(Bloomberg) -- JPMorgan Chase & Co. plans to host a conference call on Tuesday to help clients make sense of markets after a week of wild swings for stocks and bonds.
“In the wake of a rather violent decline in yields, inversion of the curve, and volatility in equity markets, we consider the role of poor liquidity and systematic flows in exacerbating these market moves,” JPMorgan strategists led by Marko Kolanovic wrote in an invitation to clients obtained by Bloomberg. A spokeswoman for the lender confirmed the event.
The meeting comes after U.S. equities suffered one of the deepest sell-offs of the year on Aug. 14 and a key portion of the U.S. Treasury yield curve inverted for the first time in 12 years, stoking fears of a recession. President Donald Trump held a conference call that day with the chief executive officers of JPMorgan, Bank of America Corp. and Citigroup Inc.

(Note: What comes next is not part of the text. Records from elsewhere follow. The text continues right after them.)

(* ===== verification/ServerCluster.v ===== *)
(** * ServerCluster: the recursive cluster of the server meets its contract.

    A failed send cleans its peer up, and the cleanup sends to the peers of a
    session that it has already deleted: those sends find nothing more to clean
    up.  [SendSpec] is the contract a function of the cluster needs from the
    [send] it calls, only on peers of no live session; with it, [sendBody]
    keeps the invariant on every peer, so two levels of fuel close the
    recursion. *)
From S2P Require Import Prelude.
From S2P Require Import Constants.
From S2P Require Import JsText.
From S2P Require Import Protocol.
From S2P Require Import Policy.
From S2P Require Import Admission.
From S2P Require Import ServerState.
From S2P Require Import Server.
From S2P Require Import ServerInv.
#[local] Open Scope Z_scope.

#[local] Set Default Proof Using "Type*".

Section Contract.
Context `{WsLib, Serializer, Environment}.
Implicit Types st : Server.

(** [m] was delivered to [p], and nothing else happened. *)
Definition sentTo p m st st' : Prop :=
  ∃ w, (readyState w = OPEN → isOpen st p = true) ∧ st' = set_log (Sent p m) (upd p (p_setWs w) st).

(** The receiver of an ended session is closed, or waits for its code again
    with no more attempts than the session had. *)
Definition parked (s : Session) st : Prop :=
  detached st s ∧
  (isOpen st (s_receiver s) = false ∨
   ∃ e, codes st !! s_code s = Some e ∧ wc_receiver e = s_receiver s ∧ wc_attempts e <= s_attempts s).

Definition settled (s : Session) st : Prop := parked s st ∧ isOpen st (s_sender s) = false.

(** What [send] may do, and what it says when it fails. *)
Definition sendPost P X p m st (b : bool) st' : Prop :=
  if b then sentTo p m st st'
  else isOpen st' p = false ∧
    (st' = st ∨
     (ok P X st st' ∨ ∃ st1, sentTo p m st st1 ∧ ok P X st1 st') ∧
     ∀ s, sessions st !! s_sid s = Some s → p = s_sender s ∨ p = s_receiver s →
       s_receiver s ∉ X → settled s st').

Record SendSpec P (send : jsstr → ServerMessage → ST Server bool) : Prop := {
  send_closed p m st : isOpen st p = false → send p m st = Done false st;
  send_unattached X p m st : Inv X st → unattached st p → wp (send p m) (sendPost P X p m st) st
}.

Lemma sentTo_quiet P `{!Allows P} p m st st' : P (Sent p m) → notJoined (Sent p m) → sentTo p m st st' → quiet P st st'.
Proof.
  intros HPm Hj (w&Hw&->). eapply quiet_trans; [|by apply quiet_log].
  apply quiet_upd. unfold sameLinks; cbn. split_and?; try done. intros Ho.
  apply isOpen_spec. auto.
Qed.

End Contract.

(** ** Composite writes that do not send *)
Section Blocks.
Context `{WsLib, Serializer, Environment}.
Context {P : Effect → Prop} {HP : Allows P}.
Implicit Types st : Server.

(** Closing both peers of a session whose links have been cleared. *)
Lemma clearPeerSessionState_ok X p st :
  Inv X st → unattached st p →
  wp (clearPeerSessionState p) (λ _ st', ok P (X ∪ {[p]}) st st') st.
Proof.
  intros I Hun. unfold clearPeerSessionState. apply wp_modify. apply unlink_ok; [|done|left; set_solver].
  eapply Inv_mono; [|done]. set_solver.
Qed.

Lemma clear_detached X s p st :
  Inv X st → detached st s → p = s_sender s ∨ p = s_receiver s →
  wp (clearPeerSessionState p) (λ _ st', ok P (X ∪ {[p]}) st st') st.
Proof. intros I D Hp. apply clearPeerSessionState_ok; [done|]. destruct Hp as [->| ->]; apply D. Qed.

Lemma ok_weaken X Y st st' : X ⊆ Y → ok P X st st' → ok P Y st st'.
Proof. by apply ok_mono. Qed.

Lemma ok_step X Y st st' st'' : ok P X st st' → X ⊆ Y → ok P Y st' st'' → ok P Y st st''.
Proof. intros O ? O'. eapply ok_trans; [by eapply ok_weaken|done]. Qed.

Lemma ok_closed2 X p q st st' :
  ok P (X ∪ {[p]} ∪ {[q]}) st st' → isOpen st' p = false → isOpen st' q = false → ok P X st st'.
Proof. intros O Hp Hq. apply (ok_closed P X p); [by apply (ok_closed P (X ∪ {[p]}) q)|done]. Qed.

Lemma ok_drop X p st st' : ok P (X ∪ {[p]}) st st' → p ∈ X ∨ isOpen st' p = false → ok P X st st'.
Proof.
  intros O [Hp|Hp]; [|by eapply ok_closed]. eapply ok_weaken; [|exact O]. set_solver.
Qed.

(** The tail shared by [closeSessionPeers] and [expireReceiverAfterPrePairAttempts]. *)
Lemma closeBoth_ok X p q st :
  Inv X st →
  wp (closePeerAndRelease p;; closePeerAndRelease q) (λ _ st',
    ok P X st st' ∧ isOpen st' p = false ∧ isOpen st' q = false) st.
Proof.
  intros I. apply wp_bind. eapply wp_mono; [by apply (closePeerAndRelease_wp (P:=P) X)|].
  intros [] st1 (O1&Hp&_). eapply wp_mono; [apply (closePeerAndRelease_wp (P:=P) X), O1|].
  intros [] st2 (O2&Hq&_). split_and!; [by eapply ok_trans| |done]. by eapply evolves_closed; [apply O2|].
Qed.

Lemma closeSessionPeers_ok X s st :
  Inv X st → sessions st !! s_sid s = Some s ∨ detached st s →
  wp (closeSessionPeers s) (λ _ st', ok P X st st' ∧ detached st' s ∧
    isOpen st' (s_sender s) = false ∧ isOpen st' (s_receiver s) = false) st.
Proof.
  intros I Hs. unfold closeSessionPeers. apply wp_bind, wp_modify.
  set (st1 := set_sessions (delete (s_sid s)) st).
  assert (O1 : ok P X st st1) by by apply deleteSession_ok.
  assert (D1 : detached st1 s).
  { destruct Hs; [by eapply delete_detached|]. by eapply evolves_detached; [apply O1|]. }
  apply wp_bind. eapply wp_mono; [apply (clear_detached X s); [apply O1|done|by left]|].
  intros [] st2 O2. assert (D2 : detached st2 s) by (by eapply evolves_detached; [apply O2|]).
  apply wp_bind. eapply wp_mono; [apply (clear_detached (X ∪ {[s_sender s]}) s); [apply O2|done|by right]|].
  intros [] st3 O3. eapply wp_mono; [eapply closeBoth_ok, O3|].
  intros [] st4 (O4&Hc1&Hc2).
  assert (O : ok P (X ∪ {[s_sender s]} ∪ {[s_receiver s]}) st1 st4).
  { eapply ok_trans; [|exact O4]. eapply ok_step; [exact O2|set_solver|exact O3]. }
  split_and!; try done; [|by eapply evolves_detached; [apply O|]].
  eapply ok_trans; [exact O1|]. by eapply ok_closed2.
Qed.

Lemma parked_evolves X s st st' :
  evolves P X st st' → s_receiver s ∉ X → parked s st → parked s st'.
Proof.
  intros E HX [D Hp]. split; [by eapply evolves_detached|].
  destruct (isOpen st' (s_receiver s)) eqn:Ho; [right|by left].
  destruct Hp as [Hcl|(e&Hc&Hr&Ha)].
  - apply (ev_open _ _ _ _ E) in Ho. congruence.
  - rewrite <-Hr in HX, Ho. destruct (ev_entry _ _ _ _ E _ _ Hc HX Ho) as (e'&?&?&?).
    exists e'. split_and!; [done|congruence|lia].
Qed.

Kolanovic and strategist Munier Salem plan to address the bout of unusual illiquidity in U.S. equities and discuss the extent to which high-frequency trading is to blame for drops in market depth, according to the invitation. Joshua Younger, a fixed-income strategist, will lead a discussion on convexity hedging in rate markets.
The bank said last week that measures of market depth in U.S. equities, Treasuries and currencies relative to the rest of the year have fallen below the average since 2010 -- a sign that market players don’t have as much capacity to absorb the trade-driven trends sweeping assets.
Some Wall Street trading desks have warned that the sudden rupture of volatility could cause quant-driven funds to dump billions of dollars of stocks.